With the shuttle now retired, and no immediate successor to provide transport to the International Space Station or other destinations, the space agencies’ direction has been the subject of a long-running political controversy.
NASA’s current plan is to buy seats on Russian spacecraft for several years, before contracting small-scale manned spaceflight to commercial providers. In the long term, the agency has announced the intention to build the heaviest rocket since the Apollo era, but the rocket might be more than a decade away.
Texas lawmakers frequently assail federal spending, but many used the publicity surrounding the shuttle’s demise to call for more of it. They favor a previous plan that would have directed NASA to design and build two different rockets, a program which would have been managed from Houston’s Johnson Space Center. Houston is set to take a large economic hit when the shuttle program ends.

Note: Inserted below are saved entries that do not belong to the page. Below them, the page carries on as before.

(** The blocks of the transaction are not touched by the writes of the log. *)
Lemma homes_untouched s k b :
  trans_wf s → log_geom s → (k < nlog s)%nat →
  home s k ∉ (slot_writes s ++ [(lg_start (lg s), b)]).*1.
Proof.
  intros Ht Hg Hk. destruct (tw_range s Ht k Hk) as [_ Hout]. rewrite fmap_app, elem_of_app, elem_of_slots.
  cbn. rewrite list_elem_of_singleton. intros [(j & Hj & Heq)|Heq].
  - apply Hout. rewrite <-Heq. by apply slot_in_log.
  - by eapply in_log_start_ne.
Qed.

(** When the slots hold the transaction, installing it writes the blocks home. *)
Lemma home_writes_slots s s2 :
  lg s2 = lg s → (∀ k, (k < nlog s)%nat → view s2 (log_slot s k) = view s (home s k)) →
  home_writes s2 = (λ k, (home s k, view s (home s k))) <$> seq 0 (nlog s).
Proof.
  intros Hl Hs. assert (nlog s2 = nlog s) as Hn by (unfold nlog; by rewrite Hl).
  unfold home_writes. rewrite Hn. apply list_fmap_ext. intros i k Hk. apply lookup_seq in Hk as [-> Hk].
  unfold log_slot, home. rewrite Hl. fold (log_slot s (0 + i)). fold (home s (0 + i)). by rewrite Hs.
Qed.

(** The header is not among the blocks of the transaction. *)
Lemma start_not_home s (g : nat → block) :
  trans_wf s → log_geom s → lg_start (lg s) ∉ ((λ k, (home s k, g k)) <$> seq 0 (nlog s)).*1.
Proof.
  intros Ht Hg. rewrite <-list_fmap_compose, list_elem_of_fmap. cbn. intros (k & Heq & Hk).
  apply elem_of_seq in Hk. apply (in_log_start_ne s (home s k)); [|done..]. apply (tw_range s Ht k). lia.
Qed.

Lemma commit_spec s :
  log_wf s → log_quiet s → (0 < spares s)%nat → 0 < lh_n (lg s) →
  returns commit s (λ _ s', wrote s (commit_writes s) s' ∧ lg s' = set_lh_n 0 (lg s)).
Proof.
  intros [Hwf Hg Ht Hpin] Hq Hsp Hn. unfold commit. eapply returns_bind_eq; [done|].
  rewrite (proj2 (Z.ltb_lt _ _) Hn).
  assert (∀ k, (k < nlog s)%nat → pinned s (home s k)) as Hp by (intros; apply Hpin; eauto).
  assert (∀ n, in_log s n → ¬ pinned s n) as Hnp.
  { intros n Hin Hpn. apply Hpin in Hpn as (k & Hk & <-). by apply (tw_range s Ht k). }
  pose proof (start_in_log s Hg) as Hst.
  (* write_log *)
  rstep write_log_spec; [done..|]. intros _ s1 [W1 L1].
  assert (view s1 (lg_start (lg s)) = header_block s) as Hv1.
  { rewrite (wr_view _ _ _ W1). by rewrite view_writes_notin by apply start_not_slot. }
  assert (header_write s1 = header_write s) as Hh1.
  { unfold header_write, home. by rewrite L1, Hv1. }
  pose proof (wr_spares _ _ _ W1).
  (* write_head *)
  rstep write_head_spec.
  { apply W1. } { by eapply lg_frame. } { rewrite L1. apply Ht. }
  { rewrite L1, (wr_busy _ _ _ W1). by apply (lq_log s Hq). }
  { rewrite L1, (wr_pinned _ _ _ W1). intros [_ Hc]. by apply (Hnp _ Hst). } { lia. }
  intros _ s2 [W2 L2]. rewrite Hh1 in W2. rewrite L1 in L2.
  pose proof (wrote_trans _ _ _ _ _ W1 W2) as W12.
  assert (∀ k, (k < nlog s)%nat → view s2 (log_slot s k) = view s (home s k)) as Hsl.
  { intros k Hk. rewrite (wr_view _ _ _ W2). cbn. rewrite decide_False by (unfold log_slot; lia).
    rewrite (wr_view _ _ _ W1). by apply view_slot_writes. }
  (* install_trans *)
  pose proof (wr_spares _ _ _ W12).
  assert (∀ k, home s2 k = home s k) as Hhome by (intros; unfold home; by rewrite L2).
  assert (nlog s2 = nlog s) as Hnl by (unfold nlog; by rewrite L2).
  rstep install_trans_spec.
  { apply W2. } { by eapply lg_frame. } { by eapply trans_wf_frame. } { by eapply log_quiet_frame. } { lia. }
  { left. intros k. rewrite Hnl, Hhome, (wr_pinned _ _ _ W12). intros Hk.
    split; [by apply homes_untouched|by apply Hp]. }
  intros _ s3 [W3 L3]. rewrite (home_writes_slots s s2 L2 Hsl) in W3.
  pose proof (wrote_trans _ _ _ _ _ W12 W3) as W123.
  (* the empty header *)
  eapply returns_bind_eq; [done|]. rewrite L3, L2. cbn beta.
  pose proof (wrote_lg _ _ _ (set_lh_n 0 (lg s)) W123) as W4.
  set (s4 := set_lg (set_lh_n 0 (lg s)) s3) in *.
  pose proof (wr_spares _ _ _ W4). destruct (lgm_size s Hg).
  rstep (write_head_spec s4).
  { apply W4. }
  { pose proof (wr_size _ _ _ W4) as Hz. destruct Hg. split; rewrite ?Hz; done. }
  { cbn. lia. } { rewrite (wr_busy _ _ _ W4). by apply (lq_log s Hq). }
  { rewrite (wr_pinned _ _ _ W4). intros [_ Hc]. by apply (Hnp _ Hst). } { lia. }
  intros _ s5 [W5 L5]. split; [|done].
  unfold commit_writes. rewrite !app_assoc. eapply wrote_trans; [done|].
  assert (view s4 (lg_start (lg s)) = hdr_of (header_block s) (lh_n (lg s)) (home s)) as Hv4.
  { change (view s4) with (view s3). rewrite (wr_view _ _ _ W3), view_writes_notin by (by apply start_not_home).
    rewrite (wr_view _ _ _ W2). cbn. by rewrite decide_True. }
  unfold header_write in W5. cbn in W5. rewrite Hv4 in W5. done.
Qed.
End commit.
(* ===== verification/LogOps.v ===== *)
(** * The operations file-system calls use: begin_op, log_write, end_op *)
From S2P Require Import Prelude Params Block Bio BioInv BioSpec Log LogSpec LogCrash.

(** The effect of [log_write] on block [n]. *)
Record logged (s : storage) (n : Z) (s' : storage) : Prop := {
  lgd_wf : log_wf s';
  lgd_pid : cur_pid s' = cur_pid s;
  lgd_size : disksize s' = disksize s;
  lgd_area : same_log_area s s';
  lgd_holds : ∀ j m, holds s' j m ↔ holds s j m;
  lgd_view : ∀ m, view s' m = view s m;
  lgd_disk : memdisk s' = memdisk s;
  lgd_trace : wtrace s' = wtrace s;
  lgd_pinned : ∀ m, pinned s' m ↔ m = n ∨ pinned s m;
  lgd_busy : ∀ m, busy s' m ↔ busy s m;
  lgd_spares : spares s' = spares s;
  lgd_n : (pinned s n → lh_n (lg s') = lh_n (lg s))
    ∧ (¬ pinned s n → lh_n (lg s') = lh_n (lg s) + 1);
}.

Section log_write.
Implicit Types s : storage.

Lemma acquire_log_eq s : lg_lock (lg s) = false →
  acquire_log s = Ret tt (set_lg (set_lg_lock true (lg s)) s).
Proof. intros H. unfold acquire_log. by rewrite H. Qed.

Lemma release_log_eq s : lg_lock (lg s) = true →
  release_log s = Ret tt (set_lg (set_lg_lock false (lg s)) s).
Proof. intros H. unfold release_log. by rewrite H. Qed.

(** The absorbtion loop finds the entry of block [n], if there is one. *)
Lemma absorb_scan s n :
  (nlog s ≤ length (lh_block (lg s)))%nat →
  mfind (lh_range s) (λ i, v ← lh_get i; mret (v =? n)) s
  = Ret (List.find (λ i, home s i =? n) (seq 0 (nlog s))) s.
Proof.
  intros Hl. apply mfind_pure. intros i Hi. apply elem_of_seq in Hi.
  erewrite bind_ret; [|apply lh_get_eq; lia]. done.
Qed.

(** The header in memory after the entry of block [n] is recorded at [i]. *)
Definition lh_record (l : logst) (i : nat) (n : Z) : logst :=
  set_lh_n (if Z.of_nat i =? lh_n l then lh_n l + 1 else lh_n l)
    (set_lh_block (<[i := n]> (lh_block l)) l).

Lemma log_write_eq s b buf (i : nat) :
  lg_lock (lg s) = false → bufs s !! b = Some buf →
  0 <= lh_n (lg s) < lg_size (lg s) - 1 → lh_n (lg s) < LOGSIZE →
  length (lh_block (lg s)) = Z.to_nat LOGSIZE → 1 <= lg_outstanding (lg s) →
  default (nlog s) (List.find (λ i, home s i =? b_blockno buf) (seq 0 (nlog s))) = i →
  (i < Z.to_nat LOGSIZE)%nat →
  log_write b s = Ret tt (set_lg (lh_record (lg s) i (b_blockno buf))
    (set_bufs (<[b := set_b_dirty true buf]> (bufs s)) s)).
Proof.
  intros Hlk Hb Hn1 Hn2 Hlen Hout Hi Hlt. unfold log_write. rewrite bind_gets.
  destruct (Z.leb_spec LOGSIZE (lh_n (lg s))); [lia|].
  destruct (Z.leb_spec (lg_size (lg s) - 1) (lh_n (lg s))); [lia|]. cbn [orb].
  destruct (Z.ltb_spec (lg_outstanding (lg s)) 1); [lia|].
  erewrite bind_ret by (by apply acquire_log_eq).
  set (s1 := set_lg _ s). erewrite bind_ret by (by apply getb_eq).
  rewrite bind_gets.
  erewrite bind_ret; [|apply (absorb_scan s1); cbn; unfold nlog; cbn; rewrite Hlen; lia].
  change (List.find _ (seq 0 (nlog s1)))
    with (List.find (λ i, home s i =? b_blockno buf) (seq 0 (nlog s))).
  assert (length (lh_range s1) = nlog s) as -> by (unfold lh_range; by rewrite length_seq).
  cbv zeta. rewrite Hi.
  erewrite bind_ret; [|apply lh_put_eq; cbn; rewrite Hlen; lia].
  unfold lh_record. cbn [lg set_lg lh_block set_lg_lock s1].
  destruct (Z.eqb_spec (Z.of_nat i) (lh_n (lg s))) as [He|He].
  - erewrite bind_ret by done.
    erewrite bind_ret by (apply updb_eq; exact Hb). rewrite release_log_eq by done.
    destruct s as [? ? ? ? ? ? ? ? []]; cbn in *. by subst.
  - rewrite bind_mret.
    erewrite bind_ret by (apply updb_eq; exact Hb). rewrite release_log_eq by done.
    destruct s as [? ? ? ? ? ? ? ? []]; cbn in *. by subst.
Qed.

(** The scan's result: an entry of the transaction, or the slot after the last. *)
Lemma absorb_result s n i :
  default (nlog s) (List.find (λ i, home s i =? n) (seq 0 (nlog s))) = i →
  ((i < nlog s)%nat ∧ home s i = n) ∨ (i = nlog s ∧ ∀ k, (k < nlog s)%nat → home s k ≠ n).
Proof.
  destruct (List.find _ _) as [j|] eqn:E; simpl; intros <-.
  - apply find_some in E as [Hin Hj]. apply list_elem_of_In, elem_of_seq in Hin.
    left. split; [lia|]. by apply Z.eqb_eq.
  - right. split; [done|]. intros k Hk. pose proof (find_none _ _ E k) as Hf. simpl in Hf.
    apply Z.eqb_neq, Hf, list_elem_of_In, elem_of_seq. lia.
Qed.

Lemma nlog_eq s : 0 <= lh_n (lg s) → Z.of_nat (nlog s) = lh_n (lg s).
Proof. intros. unfold nlog. lia. Qed.
(* ===== verification/Store.v ===== *)
(** * The interface between the file system and the storage stack

    fs.c reads and changes blocks through five operations of bio.c and log.c.
    [BlockStore] names them; [BlockStoreSpec] states what the file system relies
    on, in terms of the content of the blocks ([contents]), the set of blocks
    whose buffers are locked and the number of [log_write]s the transaction still
    has room for ([ready]).  The storage stack of [Bio] and [Log] is an instance. *)
From S2P Require Import Prelude Params Block Bio BioInv BioSpec Log LogSpec LogCrash LogOps.

Class BlockStore (S : Type) := {
  s_bread : Z → Z → M S nat;
  s_data : nat → M S block;
  s_set : nat → block → M S unit;
  s_log_write : nat → M S unit;
  s_brelse : nat → M S unit;
}.

Class BlockStoreSpec (S : Type) `{!BlockStore S} := {
  contents : S → Z → block;
  (** Exactly the blocks of the set are locked, and there is room for as many
      further [log_write]s. *)
  ready : S → gset Z → nat → Prop;
  (** The caller has the buffer, which is for the block. *)
  owns : S → nat → Z → Prop;
  (** The block can be given up: its content is logged, or is that of the disk. *)
  settled : S → Z → Prop;
  (** The file system may use the block. *)
  usable : S → Z → Prop;
  evolves : S → S → Prop;

  evolves_refl s : evolves s s;
  evolves_trans s1 s2 s3 : evolves s1 s2 → evolves s2 s3 → evolves s1 s3;
  evolves_usable s s' n : evolves s s' → usable s' n ↔ usable s n;
  evolves_settled s s' n :
    evolves s s' → settled s n → contents s' n = contents s n → settled s' n;
  ready_weaken s H k j : ready s H k → (j ≤ k)%nat → ready s H j;
  contents_ok s H k n : ready s H k → blk_ok (contents s n);
  owns_locked s H k i n : ready s H k → owns s i n → n ∈ H;
  owns_fun s i n m : owns s i n → owns s i m → n = m;

  s_bread_law s H k n :
    ready s H k → usable s n → n ∉ H → (size H ≤ k)%nat →
    returns (s_bread ROOTDEV n) s (λ i s',
      ready s' ({[n]} ∪ H) k ∧ evolves s s' ∧ settled s' n
      ∧ (∀ m, contents s' m = contents s m)
      ∧ (∀ j m, owns s' j m ↔ (j = i ∧ m = n) ∨ owns s j m) ∧ (∀ m, ¬ owns s i m));
  s_data_law s H k i n :
    ready s H k → owns s i n → s_data i s = Ret (contents s n) s;
  s_set_law s H k i n d :
    ready s H k → owns s i n → blk_ok d →
    returns (s_set i d) s (λ _ s',
      ready s' H k ∧ evolves s s'
      ∧ (∀ m, contents s' m = if decide (m = n) then d else contents s m)
      ∧ (∀ j m, owns s' j m ↔ owns s j m));
  s_log_write_law s H k i n :
    ready s H (Datatypes.S k) → owns s i n → usable s n →
    returns (s_log_write i) s (λ _ s',
      ready s' H k ∧ evolves s s' ∧ settled s' n
      ∧ (∀ m, contents s' m = contents s m) ∧ (∀ j m, owns s' j m ↔ owns s j m));
  s_brelse_law s H k i n :
    ready s H k → owns s i n → settled s n →
    returns (s_brelse i) s (λ _ s',
      ready s' (H ∖ {[n]}) k ∧ evolves s s'
      ∧ (∀ m, contents s' m = contents s m)
      ∧ (∀ j m, owns s' j m ↔ j ≠ i ∧ owns s j m));
}.

(** ** The storage stack is a block store *)
#[export] Instance storage_store : BlockStore storage := {|
  s_bread := bread;
  s_data := buf_data;
  s_set := set_buf_data;
  s_log_write := log_write;
  s_brelse := brelse;
|}.

Section count.
Lemma NoDup_fmap_filter {A B} (P : A → Prop) `{!∀ x, Decision (P x)} (f : A → B) (l : list A) :
  (∀ (i j : nat) x y, l !! i = Some x → l !! j = Some y → P x → P y → f x = f y → i = j) →
  NoDup (f <$> filter P l).
Proof.
  induction l as [|z l IH]; intros Hinj; [constructor|]. rewrite filter_cons.
  assert (NoDup (f <$> filter P l)) as Hnd.
  { apply IH. intros i j x y Hi Hj Hx Hy He. assert (S i = S j); [|lia].
    by apply (Hinj (S i) (S j) x y). }
  case_decide as Hz; [|done]. cbn. apply NoDup_cons. split; [|done].
  rewrite list_elem_of_fmap. intros (y & Hy & Hin). apply list_elem_of_filter in Hin as [HP Hin].
  apply list_elem_of_lookup in Hin as [j Hj].
  by specialize (Hinj 0%nat (S j) z y eq_refl Hj Hz HP Hy).
Qed.

Lemma length_filter_split {A} (P : A → Prop) `{!∀ x, Decision (P x)} (l : list A) :
  length l = (length (filter P l) + length (filter (λ x, ¬ P x) l))%nat.
Proof.
  induction l as [|x l IH]; [done|]. rewrite !filter_cons. cbn [length].
  destruct (decide (P x)); [rewrite decide_False by tauto|rewrite decide_True by done]; cbn; lia.
Qed.

Lemma size_union_le (X Y : gset Z) : (size (X ∪ Y) ≤ size X + size Y)%nat.
Proof.
  rewrite size_union_alt. assert (size (Y ∖ X) ≤ size Y)%nat; [|lia].
  apply subseteq_size. set_solver.
Qed.

(** Only modified and locked buffers are not spare. *)
Lemma spares_count s (H : gset Z) :
  log_wf s → (∀ n, busy s n ↔ n ∈ H) →
  (NBUF ≤ spares s + nlog s + size H)%nat.
Proof.
  intros Hl HH. pose proof (lw_cache s Hl) as Hwf.
  rewrite <-(cw_len s Hwf), (length_filter_split spare). fold (spares s).
  set (ns := filter (λ b, ¬ spare b) (bufs s)).
  set (homes := list_to_set (home s <$> seq 0 (nlog s)) : gset Z).
  assert (length ns = size (list_to_set (C := gset Z) (b_blockno <$> ns))) as ->.
  { rewrite size_list_to_set; [by rewrite length_fmap|]. apply NoDup_fmap_filter.
    intros i j x y Hi Hj Hx Hy He. pose proof (cw_buf s Hwf i x Hi) as Bx.
    pose proof (cw_buf s Hwf j y Hj) as By.
    apply (cw_uniq s Hwf i j x y Hi Hj (b_blockno y)); split; try done.
    - destruct (decide (b_dev x = ROOTDEV)); [done|]. by destruct (bw_unused s x Bx).
    - destruct (decide (b_dev y = ROOTDEV)); [done|]. by destruct (bw_unused s y By). }
  assert (list_to_set (C := gset Z) (b_blockno <$> ns) ⊆ homes ∪ H) as Hsub.
  { intros n Hn. apply elem_of_list_to_set, list_elem_of_fmap in Hn as (b & -> & Hin).
    apply list_elem_of_filter in Hin as [Hns Hin]. apply list_elem_of_lookup in Hin as [i Hi].
    pose proof (cw_buf s Hwf i b Hi) as B.
    assert (b_dev b = ROOTDEV) as Hd.
    { destruct (decide (b_dev b = ROOTDEV)); [done|]. by destruct (bw_unused s b B). }
    apply elem_of_union. destruct (b_dirty b) eqn:Ed.
    - left. assert (pinned s (b_blockno b)) as Hp by (by exists i, b).
      apply (lw_pinned s Hl) in Hp as (k & Hk & Heq). apply elem_of_list_to_set, list_elem_of_fmap.
      exists k. split; [done|]. apply elem_of_seq. lia.
    - right. apply HH. exists i, b. split_and!; try done.
      pose proof (bw_refcnt s b B) as Hr. destruct (sl_locked (b_lock b)); [done|].
      by destruct Hns. }
  assert (size homes ≤ nlog s)%nat as Hsz.
  { unfold homes. rewrite <-(length_seq (nlog s) 0) at 2. rewrite <-(length_fmap (home s)).
    generalize (home s <$> seq 0 (nlog s)). intros l. induction l as [|x l IH]; cbn.
    - by rewrite size_empty.
    - etrans; [apply size_union_le|]. rewrite size_singleton. lia. }
  apply subseteq_size in Hsub. pose proof (size_union_le homes H). lia.
Qed.
End count.

Definition st_ready (s : storage) (H : gset Z) (k : nat) : Prop :=
  log_wf s ∧ lg_lock (lg s) = false ∧ ((0 < k)%nat → 1 <= lg_outstanding (lg s))
  ∧ (∀ n, busy s n ↔ n ∈ H) ∧ lh_n (lg s) + Z.of_nat k < lg_size (lg s).

Definition st_settled (s : storage) (n : Z) : Prop :=
  pinned s n ∨ view s n = disk_block (memdisk s) n.

Definition st_usable (s : storage) (n : Z) : Prop := 0 <= n < disksize s ∧ ¬ in_log s n.

Record st_evolves (s s' : storage) : Prop := {
  ev_disk : memdisk s' = memdisk s;
  ev_trace : wtrace s' = wtrace s;
  ev_size : disksize s' = disksize s;
  ev_pid : cur_pid s' = cur_pid s;
  ev_area : same_log_area s s';
  ev_pinned : ∀ m, pinned s m → pinned s' m;
}.

Lemma ready_spares s H k : st_ready s H k → (size H ≤ k)%nat → (0 < spares s)%nat.
Proof.
  intros (Hl & _ & _ & HH & Hn) Hk. pose proof (spares_count s H Hl HH).
  pose proof (lgm_size s (lw_geom s Hl)). pose proof (tw_n s (lw_trans s Hl)).
  unfold nlog, LOGSIZE, MAXOPBLOCKS, NBUF in *. lia.
Qed.

Lemma same_area_bio s s' : lg s' = lg s → same_log_area s s'.
Proof. intros L. unfold same_log_area. by rewrite L. Qed.

#[export] Program Instance storage_spec : BlockStoreSpec storage := {|
  contents := view;
  ready := st_ready;
  owns := holds;
  settled := st_settled;
  usable := st_usable;
  evolves := st_evolves;
|}.
Next Obligation. intros s. by split. Qed.
Next Obligation.
  intros s1 s2 s3 [A1 A2 A3 A4 A5 A6] [B1 B2 B3 B4 B5 B6]. split; try congruence; [|by eauto].
  unfold same_log_area in *. destruct A5 as (?&?&?&?&?&?), B5 as (?&?&?&?&?&?).
  split_and!; congruence.
Qed.
Next Obligation.
  intros s s' n [_ _ Hs _ (H1 & H2 & _) _]. unfold st_usable, in_log. by rewrite Hs, H1, H2.
Qed.
Next Obligation.
  intros s s' n [Hd _ _ _ _ Hp] [Hn|Hn] Hv; [left; by apply Hp|right]. by rewrite Hv, Hd.
Qed.
Next Obligation. intros s H k j (?&?&Ho&?&?) Hj. split_and!; [done|done|intros; apply Ho; lia|done|lia]. Qed.
Next Obligation. intros s H k n (Hl & _). apply view_ok, Hl. Qed.
Next Obligation. intros s H k i n (_ & _ & _ & HH & _) Hn. by eapply HH, holds_busy. Qed.
Next Obligation. intros s i n m. apply holds_fun. Qed.
Next Obligation.
  intros s H k n Hr [Hn _] Hnot Hk. pose proof (ready_spares s H k Hr Hk) as Hsp.
  destruct Hr as (Hl & Hlk & Ho & HH & Hroom).
  assert (¬ busy s n) as Hb by (by rewrite HH).
  eapply returns_mono; [apply bread_spec; [apply Hl|done|done|by right]|].
  intros i s' [B1 B2 B3 B4 B5 B6 B7 B8 B9 B10 B11]. pose proof B2 as [L P Z].
  split_and!; try done.
  - split_and!; rewrite ?L; try done; [by eapply log_wf_bio|].
    intros m. rewrite B9, HH. set_solver.
  - split; try done; [by apply same_area_bio|]. intros m. by rewrite B8.
  - destruct (quiet_settled s n (lw_cache s Hl) Hb) as [Hp|Hv]; [left; by apply B8|right].
    by rewrite B5, B6.
Qed.
Next Obligation. intros s H k i n (Hl & _) Hn. apply buf_data_spec; [apply Hl|done]. Qed.
Next Obligation.
  intros s H k i n d (Hl & Hlk & Ho & HH & Hroom) Hn Hd.
  eapply returns_mono; [by apply edit_spec; [apply Hl|..]|].
  intros _ s' [E1 E2 E3 E4 E5 E6 E7 E8 E9]. pose proof E2 as [L P Z].
  split_and!; try done.
  - split_and!; rewrite ?L; try done; [by eapply log_wf_bio|]. intros m. by rewrite E8, HH.
  - split; try done; [by apply same_area_bio|]. intros m. by rewrite E7.
Qed.
Next Obligation.
  intros s H k i n (Hl & Hlk & Ho & HH & Hroom) Hn [Hr Hout].
  assert (1 <= lg_outstanding (lg s)) by (apply Ho; lia).
  eapply returns_mono; [apply (log_write_spec s i n); try done; lia|].
  intros _ s' [G1 G2 G3 G4 G5 G6 G7 G8 G9 G10 G11 [G12 G13]].
  pose proof G4 as (A1 & A2 & A3 & A4 & A5 & A6).
  split_and!; try done.
  - split_and!; rewrite ?A2, ?A4, ?A5; try done; [intros m; by rewrite G10, HH|].
    destruct (pinned_dec s n (lw_cache s Hl)) as [Hp|Hp]; [rewrite (G12 Hp)|rewrite (G13 Hp)]; lia.
  - split; try done. intros m Hm. apply G9. by right.
  - left. apply G9. by left.
Qed.
Next Obligation.
  intros s H k i n (Hl & Hlk & Ho & HH & Hroom) Hn Hs.
  eapply returns_mono; [apply brelse_spec; [apply Hl|done|exact Hs]|].
  intros _ s' [R1 R2 R3 R4 R5 R6 R7 R8 R9 R10]. pose proof R2 as [L P Z].
  split_and!; try done.
  - split_and!; rewrite ?L; try done; [by eapply log_wf_bio|].
    intros m. rewrite R8, HH. set_solver.
  - split; try done; [by apply same_area_bio|]. intros m. by rewrite R7.
Qed.
Lemma readi_loop_spec fuel f ip i H k off tot n :
  fs_ok f → file_at f ip i → others f i H → ready (fs_store f) H k → (size H ≤ k)%nat →
  0 <= off → 0 <= tot <= n → (Z.to_nat (n - tot) ≤ fuel)%nat →
  off + (n - tot) <= MAXFILE * BSIZE →
  (∀ bn, 0 <= bn → bn * BSIZE < off + (n - tot) → mapped (disk_of f) (i_addrs i) bn) →
  returns (readi_loop fuel ip off tot n) f (λ bytes f', unchanged f H k f'
    ∧ Z.of_nat (length bytes) = n - tot
    ∧ ∀ j, 0 <= j < n - tot →
        byte_at bytes (Z.to_nat j) = file_byte (disk_of f) (i_addrs i) (off + j)).
Proof.
  intros Hok Hf Ho Hr Hsz. revert f off tot Hok Hf Ho Hr.
  induction fuel as [|fuel IH]; intros f off tot Hok Hf Ho Hr Hoff Htot Hfuel Hmax Hmap;
    cbn [readi_loop]; destruct (Z.ltb_spec tot n) as [Hlt|Hge]; try lia.
  all: try (apply returns_ret; split_and!; [by apply unchanged_refl|cbn; lia|lia]).
  pose proof (chunk_bounds off tot n Hoff Hlt) as (Hm0 & Hm1 & Hm2 & Hmod).
  set (m := Z.min (n - tot) (BSIZE - off mod BSIZE)) in *.
  eapply returns_bind_eq; [apply geti_eq, Hf|].
  assert (0 <= off / BSIZE < MAXFILE ∧ off / BSIZE * BSIZE < off + (n - tot)) as [Hbn Hb2].
  { fsconst. divlia. }
  pose proof (read_file_block f ip i H k (off / BSIZE) Hok Hf Ho Hr Hsz Hbn
    (Hmap _ (proj1 Hbn) Hb2)) as Hrd.
  apply returns_eq in Hrd as (d & f1 & Hrun & Hu & Hd).
  apply bind_inv in Hrun as (addr & g1 & H1 & Hrun). apply bind_inv in Hrun as (bp & g2 & H2 & Hrun).
  apply bind_inv in Hrun as (d' & g3 & H3 & Hrun). apply bind_inv in Hrun as ([] & g4 & H4 & Hrun).
  injection Hrun as -> ->.
  do 4 (eapply returns_bind_eq; [eassumption|]; cbv zeta).
  rstep (IH f1 (off + m) (tot + m)); [by eapply unchanged_fs_ok|by eapply unchanged_file
    |by eapply unchanged_others|by eapply unchanged_ready|lia|lia|lia|lia| |].
  { intros bn Hbn0 Hbn1. destruct Hu as (s1 & -> & _ & V). eapply mapped_ext; [exact V|].
    apply Hmap; lia. }
  intros rest f2 (Hu2 & Hlen & Hbytes). apply returns_ret.
  assert (length d = 512%nat) as Hdl.
  { rewrite Hd. destruct (file_block_ok (disk_of f) (i_addrs i) (off / BSIZE) (fo_blocks _ Hok)). done. }
  assert (length (get_bytes d (Z.to_nat (off mod BSIZE)) (Z.to_nat m)) = Z.to_nat m) as Hlp.
  { apply length_get_bytes. rewrite Hdl. fsconst. lia. }
  split_and!.
  - by eapply unchanged_trans.
  - rewrite length_app, Hlp. lia.
  - intros j Hj. rewrite byte_at_app, Hlp. case_decide as Hjm.
    + destruct (same_block off j m Hoff) as [Hq Hr']; [lia|lia|].
      rewrite byte_at_get_bytes by done. unfold file_byte. rewrite Hq, Hr', <-Hd. f_equal. lia.
    + replace (Z.to_nat j - Z.to_nat m)%nat with (Z.to_nat (j - m)) by lia.
      rewrite Hbytes by lia. destruct Hu as (s1 & -> & _ & V). unfold disk_of at 1. cbn.
      rewrite (file_byte_ext (disk_of f) (contents s1)) by done. f_equal. lia.
Qed.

In a statement issued by his office, Perry attacked the Obama administration’s plan as a betrayal of NASA’s legacy, saying that “the Obama Administration continues to lead federal agencies and programs astray, this time forcing NASA away from its original purpose of space exploration, and ignoring its groundbreaking past and enormous future potential."
He also accused the administration of “shutting down our nation’s legacy of leadership in human spaceflight and exploration.”
Other lawmakers focused more on memorializing the shuttle program, and left their criticism of NASA’s direction more oblique, promising to fight for Texas' aerospace industry.
U.S. Sen. John Cornyn, in a video uploaded on his YouTube channel, called the final shuttle landing a “bittersweet milestone,” before pledging that he would “continue to work with my Texas colleagues to ensure that our state and nation remain at the forefront of human spaceflight.”
For her part, U.S. Sen. Kay Bailey Hutchison congratulated NASA employees on the final shuttle mission.
She also urged NASA to change course, saying she was “hopeful that NASA will do everything it can to speed up the delivery of Orion Multi-purpose Crew Vehicle, announce plans for the development of heavy lift rockets and work together with Congress so we can embark on a new era of American dominance in manned spaceflight.”
Since Atlantis launched on July 8, Hutchison’s office has issued a press release regarding her effort to make NASA spend money that Congress allocated for the development of a heavy-lift rocket. She has previously threatened to subpoena NASA regarding the allocation of those funds.
U.S. Rep. Michael McCaul, R-Austin, said in a statement that people should “salute the thousands of men and women at NASA and companies with whom it contracts for their service to our nation and their contributions to mankind.”
He also said that funding the development of a replacement system “should be a priority for Congress to fund in order to minimize our dependency on Russia and avoid losing our leadership in space exploration.”